If beating Argentina 3-0 is anything to go by in the world of soccer, Japan's under-24 side can take a good deal of confidence into the Tokyo Olympics this summer, provided the games go ahead as planned.
The team of J-League talents such as Kawasaki Frontale midfielder Ao Tanaka and European-based stars, including 19-year-old Takefusa Kubo, proved they can put up a fight against the world's best with Monday's statement-making win.
Playing in their first international matches since the Olympics were postponed in March last year, Japan were schooled by the more aggressive and astute South Americans three days earlier, when they lost the first of their two friendlies 1-0.
Akinobu Yokouchi, who ran the team while manager Hajime Moriyasu focused on the senior team, believes the manner in which the players responded to the defeat demonstrated their maturity.
"The positive thing was having players confronting the tasks they each had at hand and overcoming them," he said after the team had to prepare amid the unusual conditions demanded by the pandemic, including separate buses and locker rooms for the domestic and European-based players.
The hosts were clearly second best in the early stages of the first tie in Tokyo, with Argentina having a penalty shout turned down and two chances denied by the bar before scoring the 21st-minute winner.
It was the kind of intensity Japan will need to cope with for a full 90 minutes during the Olympics. Yet Argentina did not maintain that level of dominance or rhythm of play, especially in the second game.
The visitors alone know whether or not that apparent drop was induced by the hosts' growingly assured play. With nine starting changes made for Japan compared to the visitors' four in the second game in Kitakyushu, the hosts did look the fresher of the two sides.

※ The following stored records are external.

(* ===== verification/DirectConn.v ===== *)
(** * The DTLS-free connection (internal/core/session.go, [obfsDirectConn]).

    [Write] wraps one payload into one datagram; [Read] takes datagrams off the relay until one
    passes the RTP test, the cipher and the replay window.  The relay is pion/turn's
    [net.PacketConn]: the datagrams and errors it has for [ReadFrom] are the input list; a datagram
    that is longer than the buffer is lost with [io.ErrShortBuffer].  The last part says what a
    receiver gets for a sequence of datagrams of one sender mixed with anybody else's. *)

From S2P Require Import Prelude Bytes Obfs Replay.
From Stdlib Require Import ZArith Lia.
From stdpp Require Import base gmap list.
Open Scope Z_scope.

Section Conn.
Context `{C : Cipher}.

Abbreviation aeadCache := (gmap (list Z) AEAD).

Record obfsDirectConn := {
  wrapKey : list Z;
  cfg : ObfsConfig;
  writeState : ObfsState;
  replay : replayWindow
}.

Definition set_replay (c : obfsDirectConn) (w : replayWindow) : obfsDirectConn :=
  {| wrapKey := wrapKey c; cfg := cfg c; writeState := writeState c; replay := w |}.

Definition set_writeState (c : obfsDirectConn) (s : ObfsState) : obfsDirectConn :=
  {| wrapKey := wrapKey c; cfg := cfg c; writeState := s; replay := replay c |}.

Inductive conn_error := ErrObfs (e : obfs_error) | ErrRelay | ErrShortBuffer.

(** [obfsDirectConn.Write].  [relay] says whether [WriteTo] succeeds; the third component is the
    datagram handed to it. *)
Definition Write (cache : aeadCache) (c : obfsDirectConn) (b : list Z) (rndByte : option Z)
    (rndFill : nat -> option (list Z)) (relay : list Z -> bool)
    : aeadCache * obfsDirectConn * option (list Z) * result conn_error nat :=
  match obfsWrapPacket cache (wrapKey c) b (cfg c) (writeState c) rndByte rndFill with
  | (cache', st', Err e) => (cache', set_writeState c st', None, Err (ErrObfs e))
  | (cache', st', Ok wrapped) =>
      (cache', set_writeState c st', Some wrapped,
       if relay wrapped then Ok (length b) else Err ErrRelay)
  end.

(** What the relay has next: a datagram, or an error. *)
Abbreviation relay_result := (option (list Z)).

(** [relay.ReadFrom(wire)] with a buffer of [size] bytes: [wire[:n]]. *)
Definition ReadFrom (size : nat) (r : relay_result) : result conn_error (list Z) :=
  match r with
  | None => Err ErrRelay
  | Some datagram => if (size <? length datagram)%nat then Err ErrShortBuffer else Ok datagram
  end.

(** The room for a payload of [n] bytes with its header, tag and padding. *)
Definition wire_size (n : nat) : nat := (n + 80)%nat.

(** [obfsDirectConn.Read]: [None] means that it still waits for the relay. *)
Fixpoint Read (cache : aeadCache) (c : obfsDirectConn) (b : list Z) (relay : list relay_result)
    : option (aeadCache * obfsDirectConn * list Z * list relay_result * result conn_error nat) :=
  match relay with
  | [] => None
  | next :: rest =>
      match ReadFrom (wire_size (length b)) next with
      | Err e => Some (cache, c, b, rest, Err e)
      | Ok wire =>
          if negb (obfsIsRTPPacket wire) then Read cache c b rest
          else
            match obfsUnwrapPacket cache (wrapKey c) wire b with
            | (cache', Err _) => Read cache' c b rest
            | (cache', Ok (m, b')) =>
                let '(w, ok) := accept (replay c) wire in
                if ok then Some (cache', set_replay c w, b', rest, Ok m)
                else Read cache' (set_replay c w) b' rest
            end
      end
  end.

(** A caller that reads into the same buffer until the relay has nothing more: the payloads it
    gets.  Each [Read] that returns consumes a relay result, so [length relay + 1] rounds do. *)
Fixpoint read_all (fuel : nat) (cache : aeadCache) (c : obfsDirectConn) (b : list Z)
    (relay : list relay_result) : list (result conn_error (list Z)) :=
  match fuel with
  | O => []
  | S fuel' =>
      match Read cache c b relay with
      | None => []
      | Some (cache', c', b', rest, Ok m) => Ok (take m b') :: read_all fuel' cache' c' b' rest
      | Some (cache', c', b', rest, Err e) => Err e :: read_all fuel' cache' c' b' rest
      end
  end.

Definition received (cache : aeadCache) (c : obfsDirectConn) (b : list Z) (relay : list relay_result)
    : list (result conn_error (list Z)) :=
  read_all (S (length relay)) cache c b relay.

(** ** Unwrapping keeps the cache sound, whatever the datagram *)

Lemma unwrap_cache_ok cache key wire dst :
  cache_ok cache -> cache_ok (obfsUnwrapPacket cache key wire dst).1.
Proof.
  intros Hok. unfold obfsUnwrapPacket. destruct (getAEAD_correct cache key Hok) as [Hok' _].
  destruct (getAEAD cache key) as [cache' [a | e]]; simpl in Hok'; cbv zeta;
    repeat (split_guard; [done |]); [| done].
  by destruct (Unseal _ _ _ _).
Qed.

Lemma read_rest cache c b relay cache' c' b' rest r :
  Read cache c b relay = Some (cache', c', b', rest, r) -> (length rest < length relay)%nat.
Proof.
  revert cache c b. induction relay as [| next relay IH]; intros cache c b; simpl; [done |].
  destruct (ReadFrom _ next) as [wire | e]; [| intros [= <- <- <- <- <-]; lia].
  split_guard; [intros H%IH; lia |].
  destruct (obfsUnwrapPacket cache (wrapKey c) wire b) as [k [[m b0] | e]]; [| intros H%IH; lia].
  destruct (accept (replay c) wire) as [w [|]]; [| intros H%IH; lia].
  intros [= <- <- <- <- <-]. lia.
Qed.

(** More rounds than relay results change nothing. *)
Lemma read_all_fuel n m cache c b relay :
  (length relay < n)%nat -> (length relay < m)%nat ->
  read_all n cache c b relay = read_all m cache c b relay.
Proof.
  revert m cache c b relay. induction n as [| n IH]; intros [| m] cache c b relay Hn Hm; try lia.
  simpl. destruct (Read cache c b relay) as [[[[[k c'] b'] rest] [x | e]] |] eqn:HR; [| | done];
    apply read_rest in HR; f_equal; apply IH; lia.
Qed.

(** [received], one relay result at a time. *)
Lemma received_cons cache c b wire relay : (length wire <= wire_size (length b))%nat ->
  received cache c b (Some wire :: relay) =
  if negb (obfsIsRTPPacket wire) then received cache c b relay
  else match obfsUnwrapPacket cache (wrapKey c) wire b with
       | (cache', Err _) => received cache' c b relay
       | (cache', Ok (m, b')) =>
           let '(w, ok) := accept (replay c) wire in
           if ok then Ok (take m b') :: received cache' (set_replay c w) b' relay
           else received cache' (set_replay c w) b' relay
       end.
Proof.
  intros Hfit.
  assert (forall k c0 b0, received k c0 b0 relay = read_all (S (S (length relay))) k c0 b0 relay) as Hr
    by (intros k c0 b0; apply read_all_fuel; lia).
  assert (received cache c b (Some wire :: relay) =
          read_all (S (S (length relay))) cache c b (Some wire :: relay)) as -> by done.
  assert (forall k c0 b0, read_all (S (length relay)) k c0 b0 relay = received k c0 b0 relay) as Hr' by done.
  remember (S (length relay)) as n eqn:En. cbn [read_all Read ReadFrom].
  rewrite (proj2 (Nat.ltb_ge _ _) Hfit). split_guard; [by rewrite Hr |].
  destruct (obfsUnwrapPacket cache (wrapKey c) wire b) as [k [[m b0] | e]]; [| by rewrite Hr].
  destruct (accept (replay c) wire) as [w [|]]; [by rewrite <- Hr' | by rewrite Hr].
Qed.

Still, offering such a stern challenge at this level with almost a whole set of new players was a testament to Japan's increasing depth. It has indeed reached a stage where even playing for a European club no longer warrants a place on the side.
"We'll need players who have unique strengths and those who can express them against any opponents," Yokouchi said, looking ahead to four more friendlies, capped off by a meeting with Spain on July 17, six days before the Olympics opening ceremony.
With only 18 players to be registered, two of whom will likely be goalkeepers, and Moriyasu able to name up to three overage players, the battle to reach the Olympics as one of the 13 remaining field players could be fiercer than ever.
Bologna's Takehiro Tomiyasu is already a regular at Japan's senior side and will almost certainly marshal the defense this summer. Kubo, on loan at Getafe from Real Madrid, moved past his La Liga struggles this term, cementing his place in the squad with class displays that have belied his age.
The remaining spots, however, appear up for grabs.
Kawasaki winger Kaoru Mitoma, who dazzled in his debut J-League season last year, was probably the biggest loser from the two ties, losing possession against the fired-up visitors in the first game before being allowed just a few minutes off the bench in the second. Yet, the experience could drive him to new heights in the coming months.
"We'll all need to leave our marks at our respective clubs and try to get closer to the gold medal," said Groningen's Ko Itakura, who headed in two goals in the second game.
While anxiety and uncertainty remain about staging the Olympics this summer during a global health crisis, that scoreline, one of Japans' best ever, at least provided a lift to the players and fans.
"We don't know if we will have a stage to perform on, but we will each get ready," Kubo said.